Where Lynch loses me a little is in the scenes with Sandy that take place outside of the dreamscape.  Jeffrey and Sandy’s relationship is the most formulaic part of the film; it is immediately obvious that they will end up together, and their relationship follows the predictable flirtation-romance-conflict-forgiveness-happilyeverafter template.  Their interactions seem stale and insincere throughout the film, however, almost as if they are meant as a mockery of traditional filmic romances.

For instance, after first witnessing Frank’s abuse of Dorothy, Jeffrey says to Sandy with a sincerity that is almost laughable, “Why are there people like Frank? Why is there so much trouble in this world?”  Sandy responds with a description of a dream she had the night she met Jeffrey, in which robins, representing love, brought light to a previously dark world.  “So I guess it means that there is trouble until the robins come,” she says.  This conversation is so saccharine and cliché, especially in the midst of the fresh, original, and disturbing execution of Dorothy and Frank’s story, that it is hard to be sure whether we are really meant to take it seriously.

If the relationship is meant to be a caricature, I think it makes a pretty interesting comment about the theme of normalcy that Lynch establishes at the beginning of the film.  At the end, we return to this idyllic suburban lifestyle, with all the loose ends of the plot tied up.  Jeffrey’s father miraculously experiences a full recovery off camera, all of Dorothy’s trauma seems to be erased, and Jeffrey and Sandy are happily in love.  Smiling, Sandy points out a robin holding an insect in its beak.  (Think back to the nest of insects under the grass.)  Love has conquered evil!
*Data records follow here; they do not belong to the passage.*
(** ** Publication *)

Section Publication.
Context {F : BoundedFifo Mail.try_enqueue Mail.try_dequeue} (done : Z -> bool).
Implicit Types (boxes : gmap Z MailBox) (h : gmap Z EventMessage).

(** A mailbox that can take [n] more calls of [Send]. *)
Definition box_ready (n : nat) (mb : MailBox) : Prop :=
  box_wf mb /\ Z.of_nat n <= fifo_budget (mailbox_ mb).

Definition boxes_ready (n : nat) (mbs : list Z) boxes : Prop :=
  forall a, a ∈ mbs -> exists mb, boxes !! a = Some mb /\ box_ready n mb.

Definition box_letters (a : Z) boxes : list Z :=
  match boxes !! a with Some mb => letters mb | None => [] end.

Definition box_full (a : Z) boxes : Prop :=
  exists mb, boxes !! a = Some mb /\ ~ box_room mb.

Lemma occurrences_0 a l : a ∉ l -> occurrences a l = 0.
Proof. rewrite occurrences_elem. pose proof (occurrences_nonneg a l). lia. Qed.

Lemma holds_tail h p l : holds h (p :: l) -> holds h l.
Proof.
  intros Hh x Hx. destruct (Hh x ltac:(by right)) as (? & m & ? & Ho). split; [done|].
  exists m. split; [done|]. simpl in Ho. destruct (p =? x); lia.
Qed.

(** The loop: [acc] are the mailboxes that took the message. Each of them
    gets it appended; the others are full; the references of the mailboxes
    that refused are given back. *)
(** Handling one mailbox leaves the others ready. *)
Lemma boxes_ready_insert a mbs boxes mb' :
  boxes_ready (length (a :: mbs)) (a :: mbs) boxes -> box_ready (length mbs) mb' ->
  boxes_ready (length mbs) mbs (<[a := mb']> boxes).
Proof.
  intros Hready Hmb' x Hx. destruct (decide (x = a)) as [->|Hne].
  - exists mb'. by rewrite lookup_insert_eq.
  - destruct (Hready x ltac:(by right)) as (mbx & Hx' & [? ?]). exists mbx. simpl in *.
    rewrite lookup_insert_ne by done. split; [done|]. split; [done|lia].
Qed.

Lemma send_all_spec p mbs boxes h :
  boxes_ready (length mbs) mbs boxes -> holds h (replicate (length mbs) p) ->
  exists boxes' h' woken acc,
    send_all done p mbs boxes h = Some (boxes', h', woken) /\
    acc `sublist_of` mbs /\
    (forall a, box_letters a boxes'
               = box_letters a boxes ++ replicate (Z.to_nat (occurrences a acc)) p) /\
    (forall a, occurrences a acc < occurrences a mbs \/ box_full a boxes -> box_full a boxes') /\
    release_all (replicate (length mbs - length acc) p) h = Some h'.
Proof.
  revert boxes h. induction mbs as [|a mbs IH]; intros boxes h Hready Hh; simpl.
  { exists boxes, h, [], []. split_and!; try done; intros a; [by rewrite app_nil_r|].
    intros [?|?]; [simpl in *; lia|done]. }
  destruct (Hready a ltac:(by left)) as (mb & Hmb & Hwf & Hbud). rewrite Hmb. simpl in *.
  pose proof (boxes_ready_insert a mbs boxes) as Hrest.
  destruct (decide (length (letters mb) < fifo_cap (mailbox_ mb))%nat) as [Hroom|Hfull].
  - destruct (send_accepted done p mb h Hwf ltac:(lia) Hroom) as (q & -> & Hq & Hv & Hbq). simpl.
    set (mb' := mkMailBox _ _ _ _ q).
    destruct (IH (<[a := mb']> boxes) h) as (boxes' & h' & woken & acc & -> & Hsub & Hl & Hf & Hrel).
    { apply Hrest; [done|]. split; [done|]. simpl. lia. }
    { by eapply holds_tail. }
    simpl. eexists _, _, _, (a :: acc). split; [done|]. split_and!; try done.
    + by apply sublist_skip.
    + intros x. rewrite Hl. simpl. unfold box_letters. destruct (Z.eqb_spec a x) as [<-|Hne].
      * rewrite lookup_insert_eq, Hmb. change (letters mb') with (fifo_view q). rewrite Hv.
        pose proof (occurrences_nonneg a acc).
        replace (Z.to_nat (1 + occurrences a acc)) with (S (Z.to_nat (occurrences a acc))) by lia.
        simpl. by rewrite <- (assoc_L (++)).
      * by rewrite lookup_insert_ne.
    + intros x [Hx|(mbx & Hx & Hfx)]; apply Hf; [left; simpl in Hx; lia|right].
      exists mbx. rewrite lookup_insert_ne; [done|]. intros ->. by simplify_eq.
  - destruct (send_dropped done p (replicate (length mbs) p) mb h Hwf Hfull Hh) as (h1 & -> & Hr1 & Hh1).
    simpl. set (mb' := mkMailBox _ _ _ _ _).
    destruct (IH (<[a := mb']> boxes) h1) as (boxes' & h' & woken & acc & -> & Hsub & Hl & Hf & Hrel).
    { apply Hrest; [done|]. split; [done|]. simpl. lia. }
    { done. }
    assert (Eb : forall x, box_letters x (<[a := mb']> boxes) = box_letters x boxes).
    { intros x. unfold box_letters. destruct (decide (x = a)) as [E|Hne]; [rewrite E|].
      - by rewrite lookup_insert_eq, Hmb.
      - by rewrite lookup_insert_ne. }
    simpl. eexists _, _, _, acc. split; [done|]. split_and!; try done.
    + by apply sublist_cons.
    + intros x. by rewrite Hl, Eb.
    + intros x Hx. apply Hf. destruct (decide (x = a)) as [E|Hne].
      * right. exists mb'. rewrite E. by rewrite lookup_insert_eq.
      * destruct Hx as [Hx|(mbx & Hx & Hfx)].
        -- left. simpl in Hx. destruct (Z.eqb_spec a x); [congruence|lia].
        -- right. exists mbx. by rewrite lookup_insert_ne.
    + apply sublist_length in Hsub. replace (S (length mbs) - length acc)%nat
        with (S (length mbs - length acc)) by lia. simpl. by rewrite Hr1.
Qed.
(* ===== verification/Task.v ===== *)
(** * Coroutine tasks (include/task.h)

    [co_await] of a [Task<T>]: the awaiting coroutine and the awaited one share
    the promise ([continuation_], [result_]). The awaited coroutine starts
    eagerly; when it suspends inside, another thread may resume it while the
    caller is still on its way through [await_ready] and [await_suspend]. A
    step is one access to the promise by one of the two threads. *)

From Stdlib Require Import ZArith Lia.
From stdpp Require Import base list relations.
From S2P Require Import Prelude.

(** What the body of a coroutine ends with. *)
Inductive completion (T E : Type) := Returns (v : T) | Throws (e : E).
Arguments Returns {T E} v.
Arguments Throws {T E} e.

(** What [await_resume] gives: the value, the exception rethrown, or
    [std::bad_variant_access]. *)
Inductive resumed_with (T E : Type) := Got (v : T) | Rethrown (e : E) | BadVariantAccess.
Arguments Got {T E} v.
Arguments Rethrown {T E} e.
Arguments BadVariantAccess {T E}.

Definition expected {T E} (c : completion T E) : resumed_with T E :=
  match c with Returns v => Got v | Throws e => Rethrown e end.

(** ** The two kinds of result

    [TaskPromise<T>] and its specialisation [TaskPromise<void>] differ in
    [result_] only: the variant it is, what [return_value] or [return_void] and
    [unhandled_exception] store in it, and what [await_resume] makes of it. *)
Class ResultVariant (T E R : Type) := {
  no_result : R;
  store_result : completion T E -> R -> R;
  read_result : R -> resumed_with T E;
  read_stored : forall c, read_result (store_result c no_result) = expected c
}.
#[global] Hint Mode ResultVariant - - ! : typeclass_instances.

(** [std::variant<std::monostate, T, std::exception_ptr>]; an exception is
    represented by a value of [E]. *)
Inductive task_result (T E : Type) :=
  | Monostate
  | Value (v : T)
  | Exception (e : E).
Arguments Monostate {T E}.
Arguments Value {T E} v.
Arguments Exception {T E} e.

Definition store_value {T E} (c : completion T E) (_ : task_result T E) : task_result T E :=
  match c with Returns v => Value v | Throws e => Exception e end.

Definition resume_value {T E} (r : task_result T E) : resumed_with T E :=
  match r with
  | Exception e => Rethrown e
  | Value v => Got v
  | Monostate => BadVariantAccess
  end.

#[global] Program Instance value_variant T E : ResultVariant T E (task_result T E) := {
  no_result := Monostate;
  store_result := store_value;
  read_result := resume_value
}.
Next Obligation. by intros T E []. Qed.

(** [std::variant<std::monostate, std::exception_ptr>]: [return_void] does
    nothing. *)
Inductive void_result (E : Type) := VoidMonostate | VoidException (e : E).
Arguments VoidMonostate {E}.
Arguments VoidException {E} e.

Definition store_void {E} (c : completion unit E) (r : void_result E) : void_result E :=
  match c with Returns _ => r | Throws e => VoidException e end.

Definition resume_void {E} (r : void_result E) : resumed_with unit E :=
  match r with VoidException e => Rethrown e | VoidMonostate => Got () end.

#[global] Program Instance void_variant E : ResultVariant unit E (void_result E) := {
  no_result := VoidMonostate;
  store_result := store_void;
  read_result := resume_void
}.
Next Obligation. by intros E [[]|]. Qed.

(** [TaskPromise]; a coroutine handle is a [nat]. *)
Record TaskPromise (R : Type) := mkPromise {
  continuation_ : option nat;
  result_ : R
}.
Arguments mkPromise {R}.
Arguments continuation_ {R}.
Arguments result_ {R}.

Section Await.
Context {T E R : Type} `{!ResultVariant T E R}.
Implicit Types p : TaskPromise R.

Definition new_promise : TaskPromise R := mkPromise None no_result.

(** [return_value], [return_void] and [unhandled_exception] *)
Definition complete (c : completion T E) p : TaskPromise R :=
  mkPromise (continuation_ p) (store_result c (result_ p)).

(** [FinalAwaiter::await_suspend]: the coroutine to resume next, [None] for
    [std::noop_coroutine()]. *)
Definition final_await_suspend p : option nat := continuation_ p.

(** [Task::await_ready] (is there a coroutine, is it done),
    [Task::await_suspend], [Task::await_resume] *)
Definition task_await_ready (handle_ inner_done : bool) : bool := negb handle_ || inner_done.

Definition task_await_suspend (caller : nat) p : TaskPromise R := mkPromise (Some caller) (result_ p).

Definition task_await_resume p : resumed_with T E := read_result (result_ p).

(** The caller: about to test [await_ready], about to store itself as the
    continuation, suspended, or resumed with a result. *)
Inductive caller_pc :=
  | AtReady
  | AtSuspend
  | Suspended
  | Resumed (r : resumed_with T E).

(** The awaited coroutine: still running (or suspended inside), its result
    stored and the final suspend point reached, or past the final awaiter. *)
Inductive callee_pc :=
  | Inside
  | AtFinal
  | Finished.

Record await_state := mkAwait {
  promise : TaskPromise R;
  caller : caller_pc;
  callee : callee_pc
}.

(** [handle_.done()]: the coroutine is suspended at its final suspend point. *)
Definition callee_done (i : callee_pc) : bool := match i with Inside => false | _ => true end.

Context (c : completion T E) (self : nat).

(** [exclusive]: the callee completes only while the caller is not between
    [await_ready] and [await_suspend], as when a single thread runs both. *)
Inductive await_step (exclusive : bool) : await_state -> await_state -> Prop :=
  | StepReady p i :
      await_step exclusive (mkAwait p AtReady i)
        (mkAwait p (if task_await_ready true (callee_done i) then Resumed (task_await_resume p)
                    else AtSuspend) i)
  | StepSuspend p i :
      await_step exclusive (mkAwait p AtSuspend i) (mkAwait (task_await_suspend self p) Suspended i)
  | StepComplete p o :
      (exclusive = true -> o <> AtSuspend) ->
      await_step exclusive (mkAwait p o Inside) (mkAwait (complete c p) o AtFinal)
  | StepFinal p o :
      await_step exclusive (mkAwait p o AtFinal)
        (mkAwait p (match final_await_suspend p with
                    | Some _ => Resumed (task_await_resume p)
                    | None => o end) Finished).

Definition await_init (s : await_state) : Prop := s = mkAwait new_promise AtReady Inside.

Record await_inv (s : await_state) : Prop := {
  ai_result : result_ (promise s) =
    (match callee s with Inside => no_result | _ => store_result c no_result end);
  ai_unset : caller s = AtReady \/ caller s = AtSuspend -> continuation_ (promise s) = None;
  ai_set : caller s = Suspended -> continuation_ (promise s) <> None;
  ai_suspend : caller s = AtSuspend -> callee s = Inside;
  ai_waiting : caller s = Suspended -> callee s <> Finished;
  ai_resumed : forall r, caller s = Resumed r -> callee s <> Inside /\ r = expected c;
  ai_once : forall r, caller s = Resumed r -> callee s = AtFinal -> continuation_ (promise s) = None
}.

Lemma await_resume_expected p : result_ p = store_result c no_result -> task_await_resume p = expected c.
Proof. unfold task_await_resume. intros ->. apply read_stored. Qed.

Lemma await_step_inv s s' : await_inv s -> await_step true s s' -> await_inv s'.
Proof.
  intros [H1 Hu Hse H3 H4 H5 H6] Hs. destruct Hs as [p i|p i|p o Hx|p o]; simpl in *.
  - pose proof (Hu (or_introl eq_refl)) as Hc.
    assert (Hr : callee_done i = true -> task_await_resume p = expected c).
    { intros Hd. apply await_resume_expected. by destruct i. }
    destruct i; split; simpl; try done; intros r [= <-]; (split; [done|]); by apply Hr.
  - rewrite H3 in * by done. split; simpl; try done. by intros [].
  - specialize (Hx eq_refl).
    split; simpl; try done; [by rewrite H1|intros r Hr; by destruct (H5 r Hr)..].
  - unfold final_await_suspend. destruct (continuation_ p) as [k|] eqn:Ec.
    + assert (Hr : task_await_resume p = expected c) by by apply await_resume_expected.
      split; simpl; try done; [by intros []|]. intros r [= <-]. done.
    + split; simpl; try done.
      * intros Ho. by destruct (Hse Ho).
      * intros ->. by specialize (H3 eq_refl).
      * intros Ho. by destruct (Hse Ho).
      * intros r Hr. by destruct (H5 r Hr).
Qed.

Lemma await_init_inv s : await_init s -> await_inv s.
Proof. intros ->. by split. Qed.

(** C28. When the awaited coroutine does not complete between the caller's
    [await_ready] and [await_suspend] (one thread runs both, or the hand-over
    happens later), the caller is never left behind: once the coroutine has
    passed its final suspend point the caller has been resumed with the value
    returned or the exception thrown, or is about to find it done; and it is
    never resumed with anything else. *)
Theorem task_await_resumes (s : await_state) :
  reachable await_init (await_step true) s ->
  (callee s = Finished -> caller s = AtReady \/ caller s = Resumed (expected c)) /\
  (forall r, caller s = Resumed r -> r = expected c).
Proof.
  intros Hr. assert (await_inv s) as [H1 Hu Hse H3 H4 H5 H6].
  { revert s Hr. apply reachable_ind; [apply await_init_inv|]. intros s s' _. apply await_step_inv. }
  split.
  - intros Hf. destruct (caller s) as [| | |r]; [by left| | |].
    + by rewrite (H3 eq_refl) in Hf.
    + by destruct (H4 eq_refl).
    + right. f_equal. by apply H5.
  - intros r Hr'. by apply H5.
Qed.

End Await.

Lemma task_await_resumes_witness :
  exists s : await_state (T := nat) (E := nat) (R := task_result nat nat),
    callee s = Finished /\ caller s = Resumed (Got 7).
Proof.
  set (s0 := mkAwait (T := nat) (E := nat) (R := task_result nat nat) new_promise AtReady Inside).
  set (s1 := mkAwait (T := nat) (E := nat) (R := task_result nat nat) new_promise AtSuspend Inside).
  set (s2 := mkAwait (T := nat) (E := nat) (R := task_result nat nat) (mkPromise (Some 1) Monostate) Suspended Inside).
  set (s3 := mkAwait (T := nat) (E := nat) (R := task_result nat nat) (mkPromise (Some 1) (Value 7)) Suspended AtFinal).
  set (s4 := mkAwait (T := nat) (E := nat) (R := task_result nat nat) (mkPromise (Some 1) (Value 7)) (Resumed (Got 7)) Finished).
  assert (reachable await_init (await_step (Returns 7) 1 true) s4) as Hr.
  { apply (reachable_step _ _ s3); [|exact (StepFinal (Returns 7) 1 true (mkPromise (Some 1) (Value 7)) Suspended)].
    apply (reachable_step _ _ s2); [|exact (StepComplete (Returns 7) 1 true (mkPromise (Some 1) Monostate) Suspended ltac:(done))].
    apply (reachable_step _ _ s1); [|exact (StepSuspend (Returns 7) 1 true new_promise Inside)].
    apply (reachable_step _ _ s0); [by apply reachable_init|exact (StepReady (Returns 7) 1 true new_promise Inside)]. }
  exists s4. split; [reflexivity|].
  destruct (proj1 (task_await_resumes (Returns 7) 1 s4 Hr) eq_refl) as [E|E]; [discriminate|exact E].
Defined.

(** C40. Without that, the resumption can be lost: when the awaited coroutine
    suspended inside and another thread completes it after the caller's
    [await_ready] and before its [await_suspend], the final awaiter finds no
    continuation, the caller then suspends, and nothing ever resumes it. *)
Theorem task_continuation_lost {T E R : Type} `{!ResultVariant T E R} (c : completion T E) (self : nat) :
  exists s : await_state (T := T) (E := E) (R := R),
    reachable await_init (await_step c self false) s /\
    caller s = Suspended /\ callee s = Finished /\
    forall s', ~ await_step c self false s s'.
Proof.
  set (s0 := mkAwait (T := T) (E := E) (R := R) new_promise AtReady Inside).
  set (s1 := mkAwait (T := T) (E := E) (R := R) new_promise AtSuspend Inside).
  set (s2 := mkAwait (T := T) (E := E) (R := R) (complete c new_promise) AtSuspend AtFinal).
  set (s3 := mkAwait (T := T) (E := E) (R := R) (complete c new_promise) AtSuspend Finished).
  set (s4 := mkAwait (T := T) (E := E) (R := R) (task_await_suspend self (complete c new_promise)) Suspended Finished).
  exists s4. split; [|split; [done|split; [done|]]].
  - apply (reachable_step _ _ s3); [|exact (StepSuspend c self false (complete c new_promise) Finished)].
    apply (reachable_step _ _ s2); [|exact (StepFinal c self false (complete c new_promise) AtSuspend)].
    apply (reachable_step _ _ s1); [|by apply (StepComplete c self false new_promise AtSuspend)].
    apply (reachable_step _ _ s0); [by apply reachable_init|exact (StepReady c self false new_promise Inside)].
  - intros s' Hs. inversion Hs.
Qed.
Lemma suspend_th l k r : suspend th (two l Running k r) = Some (two l AtSuspend k r).
Proof. unfold suspend. rewrite two_th. simpl. unfold set_status. simpl. by rewrite two_set_th. Qed.

Lemma resume_th l k r : resume th (two l AtSuspend k r) = Some (two l Running k r).
Proof. unfold resume. rewrite two_th. simpl. unfold set_status. simpl. by rewrite two_set_th. Qed.

Lemma suspend_lh t k r : suspend lh (two Running t k r) = Some (two AtSuspend t k r).
Proof. unfold suspend. rewrite two_lh. simpl. unfold set_status. simpl. by rewrite two_set_lh. Qed.

Lemma resume_lh t k r : resume lh (two AtSuspend t k r) = Some (two Running t k r).
Proof. unfold resume. rewrite two_lh. simpl. unfold set_status. simpl. by rewrite two_set_lh. Qed.

Lemma ready_two l t k r : t <> Running -> await_ready (Some th) (two l t k r) = Some (bool_decide (t = AtFinalSuspend)).
Proof. intros Ht. unfold await_ready, done. rewrite two_th. by destruct t. Qed.

Lemma store_two l t k r : await_suspend th lh (two l t k r) = Some (two l t (Some lh) r).
Proof. unfold await_suspend, promise_at, set_promise. rewrite !two_th. simpl. unfold task_await_suspend. simpl. by rewrite two_set_th. Qed.

#[local] Arguments await_ready : simpl never.

Local Abbreviation calm_steps := (rtc (life_step true)).

(** The launch coroutine can come to its end. *)
Definition ends (s : life) : Prop := exists s', calm_steps s s' /\ at_pc s' = LEnded ended.1.

Lemma ends_step m s s' : undisturbed m s -> life_act m s = Some s' -> ends s' -> ends s.
Proof. intros Hu Ha (s'' & Hs & He). exists s''. split; [|done]. eapply rtc_l; [by exists m|done]. Qed.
Of course, Frank was not the only source of evil in the world – and yet, now that he has been killed, Jeffrey and Sandy seem to believe that all is well, returning to the bubble-like world from which they came.  What unsettles me is my uncertainty about whether this ending is meant to be dissatisfying, or whether it is a result of poor writing.

I did enjoy this film, though, and was certainly engaged by it.  If Lynch’s goal is to leave you deeply unsettled (and I’m sure that is his goal), he does a pretty phenomenal job.